Inside the Language Model – From Prompt to Answer

Chapter 4 of 18 Primer · 9 min

In Chapter 3, the search engine you already knew turned out to be the ancestor of nearly everything in modern AI. The vocabulary changed in 2017; the instincts did not. This is the other half: the machine itself. A prompt goes in as text, an answer comes out, and in between sit four layers and a lifecycle you can watch run, stage by stage, right here.

// the crux

A language model is text in, text out – with four layers (LLM, RAG, MCP, agents) and a lifecycle in between. Strip the mystique and it is arithmetic you can watch run, stage by stage. The one genuinely new move is generation; the rest you already met in search.

// in one breath

The four layers almost every AI deployment in 2026 sits inside – LLM, RAG, MCP, agents – and the one thing each one adds.
The AI lifecycle from prompt to answer: the same shape as search, with one genuinely new move – and every algorithm in it playable inline, from tokenisation to generation.
Where the machine stops being magic and turns into arithmetic – and what running it against real systems then demands, in Chapter 5.

You have already met the ancestors. Tokenisation grew out of query tokenisation, vector retrieval out of the inverted index, attention out of relevance ranking. What follows is what the 2017 architecture built on top of them – and the one capability search never had.

the stack

The Four Layers Built on 2017

The transformer paper opened a capability gap. The industry spent the next six years filling it. The result is a four-layer stack that almost every AI deployment in 2026 sits inside. Each layer adds exactly one thing. Understand what each adds, and you understand the architecture. Treat any layer as a black box, and you cannot debug it when it fails – and it will fail.

LLM – Large Language Model

Adds: text → meaning → text

The reasoning engine. Takes text in; produces text out. Understands context, follows instructions, generates content. Claude, GPT-4o, Gemini 2.5, Llama 3 – all LLMs. The core capability from the 2017 architecture shift. Alone, it is powerful and stateless. It knows only what you put in the prompt.

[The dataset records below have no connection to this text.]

(** C17: the answer to a request of a user who is no system user, that reaches the end of the
    handler, warns exactly about the node selectors that have a limit and whose ratio is below it,
    where an object that is created has been counted: the requests of a deployment or a stateful
    set once per replica, and those of a pod if it is running, for the ratio of the object's node
    selector or else that of the namespace or else the configured one. *)
Theorem ratio_warnings_exact v req ratios resp :
  strings.HasPrefix (Username (req_UserInfo req)) "system:" = false ->
  fetch_ratios (req_Namespace req) = inr ratios ->
  RatioValidator_Handle v req = Some resp -> resp_Result resp = None ->
  exists after, counted v req ratios after /\
    forall w, w ∈ resp_Warnings resp <->
      exists key r limit,
        warned (rv_RatioLimits v) (rv_RatioWarnThreshold v) after key r limit /\
        w = Warn r (Some limit) key.
Proof.
  intros Hu Hf. unfold RatioValidator_Handle. rewrite Hu, Hf.
  destruct (getNodeSelector req) as [|own] eqn:En; [by intros [= <-]|].
  intros (res & Hr & [= <-])%bind_Some. destruct res as [resp|after]; intros Hres.
  { unfold record_created in Hr. case_match; [|done].
    apply bind_Some in Hr as (key & _ & [= Hr]). destruct (recordObject _ _); by simplify_eq. }
  exists after. split; [by eapply record_created_counted|].
  intros w. rewrite (warnings_loop_omap _ _ _ Hres), app_nil_l, list_elem_of_omap. split.
  - intros ([k r] & Hin & (limit & Hl & [= <-])%bind_Some). rewrite range_map_elem in Hin.
    exists k, r, limit. split; [by apply low_limit_spec|done].
  - intros (k & r & limit & [Hk Hl]%low_limit_spec & ->). exists (k, r).
    rewrite range_map_elem. split; [done|]. unfold warning_of. by rewrite Hl.
Qed.
End warnings.

(** ** The theorems on the examples *)
Import Fake FakeDec.
#[local] Existing Instances rv_pods rv_decoder rv_statefulsets.

Definition rv_response : AdmissionResponse :=
  with_warnings [Warn {| CPU := 13%Q; Memory := 39728447488%Q |} (Some 4294967296%Q)
                      "class=plus,zone=a"].

Lemma ratio_never_denies_witness :
  exists resp, RatioValidator_Handle (RF := rv_fetcher) (NS := ex_ns ∅) rv_validator
    (rv_request "Deployment" "broken") = Some resp /\ resp_Allowed resp = true.
Proof.
  eexists. split; [by vm_compute|].
  eapply (ratio_never_denies (RF := rv_fetcher) (NS := ex_ns ∅) rv_validator
    (rv_request "Deployment" "broken")).
  by vm_compute.
Defined.
Class FinalizerLaws `{FinalizerLib} : Prop := {
  AddFinalizer_changed l f : (AddFinalizer l f).2 = bool_decide (f ∉ l);
  AddFinalizer_elem l f x : x ∈ (AddFinalizer l f).1 <-> x ∈ l \/ x = f;
  RemoveFinalizer_changed l f : (RemoveFinalizer l f).2 = bool_decide (f ∈ l);
  RemoveFinalizer_elem l f x : x ∈ (RemoveFinalizer l f).1 <-> x ∈ l /\ x <> f;
}.

Definition fake_finalizers : FinalizerLib := {|
  AddFinalizer := fun l f => if bool_decide (f ∈ l) then (l, false) else (l ++ [f], true);
  RemoveFinalizer := fun l f => (filter (fun x => x <> f) l, bool_decide (f ∈ l));
|}.

Lemma fake_finalizers_laws : @FinalizerLaws fake_finalizers.
Proof.
  split; intros; simpl; repeat case_bool_decide; simpl; try done.
  - set_solver.
  - set_solver.
  - rewrite list_elem_of_filter. tauto.
Qed.

Lemma created_or_updated_cases `{Countable K} {V} (k : K) (init : V) mutate m res m' :
  created_or_updated k init mutate m res m' ->
  (res <> None /\ m' = m) \/
  exists v, mutate (default init (m !! k)) = inr v /\ m' = <[k := v]> m.
Proof. intros [v Hv|err|err v Hv]; [right|left|right]; eauto. Qed.

Lemma created_or_updated_other `{Countable K} {V} (k k' : K) (init : V) mutate m res m' :
  created_or_updated k init mutate m res m' -> k' <> k -> m' !! k' = m !! k'.
Proof.
  intros [[_ ->]|(v & _ & ->)]%created_or_updated_cases Hk; [done|]. by rewrite lookup_insert_ne.
Qed.
(** ** A controller whose requests wake up others

    A reconciliation that changes something may cause any requests; but it puts its own object in
    order, for good, and one that has nothing to do changes nothing. *)
Section quiescence.
Context {E : Type -> Type} {S : Type} `{Countable K}.
Context (reconcile : K -> prog E (option error)) (watch : S -> S -> gset K).
Context (answer : forall X, E X -> S -> X * S) (step : forall X, E X -> S -> X -> S -> Prop).
Context (synced : K -> S -> Prop) (universe : S -> gset K) (ok : S -> Prop).

Class Quiesces : Prop := {
  #[global] quiesces_answer :: FaultFree answer step;
  quiesces_run k s : ok s ->
    (run answer (reconcile k) s).1 = None /\
    ok (run answer (reconcile k) s).2 /\ synced k (run answer (reconcile k) s).2;
  quiesces_others j k s : ok s -> synced j s -> synced j (run answer (reconcile k) s).2;
  quiesces_nothing k s : ok s -> synced k s -> run_requests watch answer (reconcile k) s = ∅;
  (** what is out of order is one of finitely many *)
  quiesces_universe k s : ok s -> ~ synced k s -> k ∈ universe s;
}.

Context {HQ : Quiesces} `{Hdec : forall k s, Decision (synced k s)}.

Definition out_of_order (s : S) : gset K := filter (fun k => ~ synced k s) (universe s).

(** A reconciliation puts something in order, or it takes a request off the queue. *)
Lemma process_progress k sys :
  let sys' := process reconcile watch answer k sys in
  ok (sys_state sys) -> k ∈ sys_queue sys ->
  ok (sys_state sys') /\
  (size (out_of_order (sys_state sys')) < size (out_of_order (sys_state sys)) \/
   size (out_of_order (sys_state sys')) <= size (out_of_order (sys_state sys)) /\
   size (sys_queue sys') < size (sys_queue sys)).
Proof using HQ.
  destruct sys as [s q]. cbn [sys_state sys_queue]. intros Hok Hk. unfold process. cbn [sys_state sys_queue].
  pose proof (quiesces_run k s Hok) as (Hres & Hok' & Hs').
  pose proof (fun j => quiesces_others j k s Hok) as Hothers. pose proof (quiesces_nothing k s Hok) as Hno.
  destruct (run answer (reconcile k) s) as [res s']. simpl in *. subst res. split; [done|].
  assert (Hsub : out_of_order s' ⊆ out_of_order s ∖ {[k]}).
  { intros j. unfold out_of_order. rewrite elem_of_difference, !elem_of_filter, not_elem_of_singleton.
    intros [Hj _]. assert (Hjs : ~ synced j s) by (intros Hjs; by apply Hj, Hothers).
    split; [split; [done|by apply quiesces_universe]|by intros ->]. }
  apply subseteq_size in Hsub. destruct (decide (synced k s)) as [Hs|Hs].
  - right. assert (size (out_of_order s ∖ {[k]}) <= size (out_of_order s)) by (apply subseteq_size; set_solver).
    rewrite Hno, (right_id_L ∅ (∪)) by done. split; [lia|]. apply subset_size. set_solver.
  - left. assert (Hin : k ∈ out_of_order s)
      by (apply elem_of_filter; split; [done|by apply quiesces_universe]).
    assert (size (out_of_order s ∖ {[k]}) < size (out_of_order s)) by (apply subset_size; set_solver). lia.
Qed.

RAG – Retrieval-Augmented Generation

Adds: static knowledge → live retrieval

The memory layer. A standalone LLM only knows what it was trained on. RAG adds real-time retrieval: when a prompt arrives, relevant documents are fetched from a knowledge base – your codebase, your docs, your database – and injected into context. The model responds with current, specific information instead of generalised training data.

MCP – Model Context Protocol

Adds: isolated → tool-connected

The integration layer. Connects the LLM to external tools and systems – databases, APIs, file systems, version control, communication platforms. Without MCP (or an equivalent tool-calling layer), the model can only generate text about the world. With it, the model can act on the world. That distinction is the line between a chatbot and an agent.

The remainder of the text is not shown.